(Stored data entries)
■ ■ ■ ■ ■

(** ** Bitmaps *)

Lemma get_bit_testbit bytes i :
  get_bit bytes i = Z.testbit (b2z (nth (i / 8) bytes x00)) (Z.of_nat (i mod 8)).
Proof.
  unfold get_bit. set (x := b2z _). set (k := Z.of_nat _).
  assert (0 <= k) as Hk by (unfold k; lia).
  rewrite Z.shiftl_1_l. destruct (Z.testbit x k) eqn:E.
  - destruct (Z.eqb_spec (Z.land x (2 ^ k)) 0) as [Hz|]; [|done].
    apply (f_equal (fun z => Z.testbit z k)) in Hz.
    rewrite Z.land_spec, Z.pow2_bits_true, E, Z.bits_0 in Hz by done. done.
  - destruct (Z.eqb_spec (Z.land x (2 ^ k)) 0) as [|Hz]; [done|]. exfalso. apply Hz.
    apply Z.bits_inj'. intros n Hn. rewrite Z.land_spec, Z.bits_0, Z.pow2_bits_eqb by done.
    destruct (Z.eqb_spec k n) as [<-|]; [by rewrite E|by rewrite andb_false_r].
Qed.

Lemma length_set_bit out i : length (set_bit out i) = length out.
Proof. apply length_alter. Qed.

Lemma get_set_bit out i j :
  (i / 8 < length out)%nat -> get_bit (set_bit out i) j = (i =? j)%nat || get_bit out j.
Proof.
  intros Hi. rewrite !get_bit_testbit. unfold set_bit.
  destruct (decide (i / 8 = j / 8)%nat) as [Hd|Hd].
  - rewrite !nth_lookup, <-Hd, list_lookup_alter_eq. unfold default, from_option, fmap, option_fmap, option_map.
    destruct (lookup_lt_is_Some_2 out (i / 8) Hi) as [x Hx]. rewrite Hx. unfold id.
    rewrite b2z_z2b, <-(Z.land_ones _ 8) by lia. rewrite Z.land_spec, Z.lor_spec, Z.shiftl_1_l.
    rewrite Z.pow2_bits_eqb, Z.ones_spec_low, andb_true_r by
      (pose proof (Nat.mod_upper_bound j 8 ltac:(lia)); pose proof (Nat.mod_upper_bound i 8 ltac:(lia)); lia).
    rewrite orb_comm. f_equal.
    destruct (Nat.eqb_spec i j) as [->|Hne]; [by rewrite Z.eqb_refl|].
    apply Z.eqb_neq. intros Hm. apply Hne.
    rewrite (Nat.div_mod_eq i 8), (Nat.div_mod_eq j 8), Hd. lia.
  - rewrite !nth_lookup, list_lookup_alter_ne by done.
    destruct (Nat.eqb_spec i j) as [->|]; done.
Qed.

■ ■ ■ ■ ■

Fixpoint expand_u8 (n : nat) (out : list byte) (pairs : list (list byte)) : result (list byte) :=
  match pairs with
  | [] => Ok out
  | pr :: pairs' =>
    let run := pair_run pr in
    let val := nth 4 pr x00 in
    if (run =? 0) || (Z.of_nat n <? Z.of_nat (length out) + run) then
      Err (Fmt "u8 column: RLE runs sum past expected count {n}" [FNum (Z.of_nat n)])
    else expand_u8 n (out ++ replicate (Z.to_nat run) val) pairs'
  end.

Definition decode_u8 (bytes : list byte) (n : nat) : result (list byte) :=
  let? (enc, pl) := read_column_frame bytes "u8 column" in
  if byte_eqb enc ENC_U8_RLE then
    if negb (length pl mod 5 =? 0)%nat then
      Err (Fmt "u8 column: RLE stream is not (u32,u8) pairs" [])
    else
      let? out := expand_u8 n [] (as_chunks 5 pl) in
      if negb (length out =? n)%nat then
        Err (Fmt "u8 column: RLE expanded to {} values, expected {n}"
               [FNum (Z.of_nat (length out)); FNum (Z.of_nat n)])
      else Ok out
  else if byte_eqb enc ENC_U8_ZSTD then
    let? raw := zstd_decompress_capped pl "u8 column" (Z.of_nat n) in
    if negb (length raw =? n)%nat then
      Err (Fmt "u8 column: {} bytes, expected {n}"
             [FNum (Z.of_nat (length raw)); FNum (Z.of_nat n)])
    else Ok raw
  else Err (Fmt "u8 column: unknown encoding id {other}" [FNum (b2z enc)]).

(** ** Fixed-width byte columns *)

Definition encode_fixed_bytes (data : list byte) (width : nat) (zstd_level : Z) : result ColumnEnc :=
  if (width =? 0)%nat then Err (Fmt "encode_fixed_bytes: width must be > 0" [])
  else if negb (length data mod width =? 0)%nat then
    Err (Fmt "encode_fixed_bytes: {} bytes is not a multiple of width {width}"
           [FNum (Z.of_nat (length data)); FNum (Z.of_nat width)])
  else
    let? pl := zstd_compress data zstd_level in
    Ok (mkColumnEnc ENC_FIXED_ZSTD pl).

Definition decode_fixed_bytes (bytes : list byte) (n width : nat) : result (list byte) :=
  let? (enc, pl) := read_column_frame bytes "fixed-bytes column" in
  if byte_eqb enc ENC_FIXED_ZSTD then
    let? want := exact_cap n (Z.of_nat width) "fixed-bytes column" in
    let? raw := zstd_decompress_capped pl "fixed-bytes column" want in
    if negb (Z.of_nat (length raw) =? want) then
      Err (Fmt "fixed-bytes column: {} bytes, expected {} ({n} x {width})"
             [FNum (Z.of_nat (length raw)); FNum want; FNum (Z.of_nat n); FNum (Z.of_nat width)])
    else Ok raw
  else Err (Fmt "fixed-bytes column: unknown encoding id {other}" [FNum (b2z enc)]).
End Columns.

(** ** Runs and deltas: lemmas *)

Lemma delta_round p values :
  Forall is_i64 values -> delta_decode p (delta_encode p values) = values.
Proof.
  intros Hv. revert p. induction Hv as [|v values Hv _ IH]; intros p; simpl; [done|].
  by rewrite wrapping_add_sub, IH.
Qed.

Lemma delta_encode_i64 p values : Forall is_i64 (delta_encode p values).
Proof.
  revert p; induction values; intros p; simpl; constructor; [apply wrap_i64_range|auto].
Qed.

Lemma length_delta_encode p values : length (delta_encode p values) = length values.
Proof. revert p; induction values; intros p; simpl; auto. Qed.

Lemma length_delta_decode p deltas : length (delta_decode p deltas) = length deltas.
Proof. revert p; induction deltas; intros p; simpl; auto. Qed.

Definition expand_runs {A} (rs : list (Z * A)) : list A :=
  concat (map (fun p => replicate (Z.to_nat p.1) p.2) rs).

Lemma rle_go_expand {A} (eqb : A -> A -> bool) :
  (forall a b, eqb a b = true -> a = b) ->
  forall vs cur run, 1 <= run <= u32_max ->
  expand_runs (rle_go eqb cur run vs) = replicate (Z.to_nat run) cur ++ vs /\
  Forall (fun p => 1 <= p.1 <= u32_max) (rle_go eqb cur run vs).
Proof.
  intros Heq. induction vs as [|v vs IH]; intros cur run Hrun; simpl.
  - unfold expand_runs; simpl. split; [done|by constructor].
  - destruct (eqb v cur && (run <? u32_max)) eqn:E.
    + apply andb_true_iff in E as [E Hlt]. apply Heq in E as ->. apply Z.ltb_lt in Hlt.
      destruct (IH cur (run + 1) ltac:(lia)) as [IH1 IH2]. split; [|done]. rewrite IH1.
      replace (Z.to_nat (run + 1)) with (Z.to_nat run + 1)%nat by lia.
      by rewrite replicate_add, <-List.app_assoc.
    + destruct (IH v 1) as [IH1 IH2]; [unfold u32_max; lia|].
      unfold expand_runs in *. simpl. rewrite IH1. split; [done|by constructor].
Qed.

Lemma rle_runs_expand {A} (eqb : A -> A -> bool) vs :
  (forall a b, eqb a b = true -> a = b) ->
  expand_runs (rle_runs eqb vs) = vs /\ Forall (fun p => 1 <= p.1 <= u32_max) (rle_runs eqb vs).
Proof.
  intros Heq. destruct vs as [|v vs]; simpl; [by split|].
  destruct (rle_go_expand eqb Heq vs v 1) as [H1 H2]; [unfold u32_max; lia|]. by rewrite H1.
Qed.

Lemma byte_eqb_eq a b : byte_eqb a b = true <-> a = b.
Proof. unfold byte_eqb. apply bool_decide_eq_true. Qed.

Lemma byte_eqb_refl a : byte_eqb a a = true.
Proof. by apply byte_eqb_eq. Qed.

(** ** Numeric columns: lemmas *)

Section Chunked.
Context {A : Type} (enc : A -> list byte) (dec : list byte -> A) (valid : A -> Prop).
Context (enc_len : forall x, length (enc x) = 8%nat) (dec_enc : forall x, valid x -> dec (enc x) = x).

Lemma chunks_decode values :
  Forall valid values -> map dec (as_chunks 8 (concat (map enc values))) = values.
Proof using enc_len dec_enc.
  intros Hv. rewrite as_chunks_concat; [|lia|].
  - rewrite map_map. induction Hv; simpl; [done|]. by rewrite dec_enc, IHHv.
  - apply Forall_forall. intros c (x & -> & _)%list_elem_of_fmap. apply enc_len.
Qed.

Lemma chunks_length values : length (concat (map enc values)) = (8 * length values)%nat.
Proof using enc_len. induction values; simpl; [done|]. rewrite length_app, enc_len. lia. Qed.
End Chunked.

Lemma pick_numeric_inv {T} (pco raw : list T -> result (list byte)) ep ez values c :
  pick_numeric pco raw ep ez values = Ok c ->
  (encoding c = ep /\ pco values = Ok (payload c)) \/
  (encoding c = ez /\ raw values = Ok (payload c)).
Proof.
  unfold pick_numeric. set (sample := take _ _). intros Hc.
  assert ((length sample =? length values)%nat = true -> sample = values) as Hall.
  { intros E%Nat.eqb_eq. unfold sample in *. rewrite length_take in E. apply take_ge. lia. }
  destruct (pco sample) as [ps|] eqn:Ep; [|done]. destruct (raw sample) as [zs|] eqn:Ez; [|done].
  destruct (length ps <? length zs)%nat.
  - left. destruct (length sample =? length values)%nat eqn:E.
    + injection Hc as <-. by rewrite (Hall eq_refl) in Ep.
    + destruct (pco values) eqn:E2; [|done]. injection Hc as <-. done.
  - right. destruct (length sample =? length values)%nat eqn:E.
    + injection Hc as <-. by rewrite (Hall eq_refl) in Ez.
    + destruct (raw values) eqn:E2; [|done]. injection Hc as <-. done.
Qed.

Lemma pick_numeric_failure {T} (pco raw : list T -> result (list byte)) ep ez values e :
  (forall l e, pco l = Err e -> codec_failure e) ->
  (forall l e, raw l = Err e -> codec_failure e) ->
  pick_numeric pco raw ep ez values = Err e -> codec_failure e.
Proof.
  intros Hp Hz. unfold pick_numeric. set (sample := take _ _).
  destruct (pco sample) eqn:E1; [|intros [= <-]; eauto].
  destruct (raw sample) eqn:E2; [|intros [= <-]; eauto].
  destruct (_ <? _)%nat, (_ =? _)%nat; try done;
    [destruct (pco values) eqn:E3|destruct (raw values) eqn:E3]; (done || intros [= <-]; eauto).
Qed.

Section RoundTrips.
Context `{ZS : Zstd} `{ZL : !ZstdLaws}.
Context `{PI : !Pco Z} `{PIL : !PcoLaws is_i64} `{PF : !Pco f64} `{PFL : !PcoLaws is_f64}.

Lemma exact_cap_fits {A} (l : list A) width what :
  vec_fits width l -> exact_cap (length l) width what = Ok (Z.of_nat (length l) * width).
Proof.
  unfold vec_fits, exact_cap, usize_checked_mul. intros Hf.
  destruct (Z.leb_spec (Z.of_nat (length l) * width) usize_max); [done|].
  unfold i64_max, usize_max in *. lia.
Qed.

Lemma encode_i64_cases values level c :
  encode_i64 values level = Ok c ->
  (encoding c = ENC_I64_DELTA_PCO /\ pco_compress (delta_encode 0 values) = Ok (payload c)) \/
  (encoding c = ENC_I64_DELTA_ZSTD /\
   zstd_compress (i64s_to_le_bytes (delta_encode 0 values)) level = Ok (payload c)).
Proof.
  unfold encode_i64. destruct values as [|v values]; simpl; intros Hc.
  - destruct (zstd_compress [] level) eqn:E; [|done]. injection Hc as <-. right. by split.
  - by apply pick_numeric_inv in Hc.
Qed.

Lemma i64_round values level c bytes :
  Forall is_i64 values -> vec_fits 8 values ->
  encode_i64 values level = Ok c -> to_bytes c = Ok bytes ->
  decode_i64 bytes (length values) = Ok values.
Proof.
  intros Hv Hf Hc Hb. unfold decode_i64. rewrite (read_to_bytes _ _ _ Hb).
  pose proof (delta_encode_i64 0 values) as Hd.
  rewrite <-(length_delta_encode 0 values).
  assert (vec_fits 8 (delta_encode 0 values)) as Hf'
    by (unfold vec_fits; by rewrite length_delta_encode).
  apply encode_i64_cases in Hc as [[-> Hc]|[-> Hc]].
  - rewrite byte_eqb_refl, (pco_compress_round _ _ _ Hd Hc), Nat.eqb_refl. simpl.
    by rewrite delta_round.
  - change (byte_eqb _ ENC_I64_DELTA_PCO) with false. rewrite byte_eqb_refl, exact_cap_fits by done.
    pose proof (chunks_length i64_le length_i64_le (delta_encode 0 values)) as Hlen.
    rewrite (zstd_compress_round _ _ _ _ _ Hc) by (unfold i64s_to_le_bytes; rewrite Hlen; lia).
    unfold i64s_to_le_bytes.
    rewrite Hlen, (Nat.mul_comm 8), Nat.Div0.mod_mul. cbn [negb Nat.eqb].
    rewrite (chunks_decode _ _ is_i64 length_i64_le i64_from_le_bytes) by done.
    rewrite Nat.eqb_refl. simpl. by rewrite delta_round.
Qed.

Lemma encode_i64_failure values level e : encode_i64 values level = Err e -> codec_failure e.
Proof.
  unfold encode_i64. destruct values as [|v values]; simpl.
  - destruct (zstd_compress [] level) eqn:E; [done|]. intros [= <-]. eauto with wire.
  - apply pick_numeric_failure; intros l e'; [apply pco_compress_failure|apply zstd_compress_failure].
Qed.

■ ■ ■ ■ ■

Exercise details >>
Take every line from the records above that has the word "using" and copy it.

Response box >>
Proof using enc_len dec_enc.
Proof using enc_len. induction values; simpl; [done|]. rewrite length_app, enc_len. lia. Qed.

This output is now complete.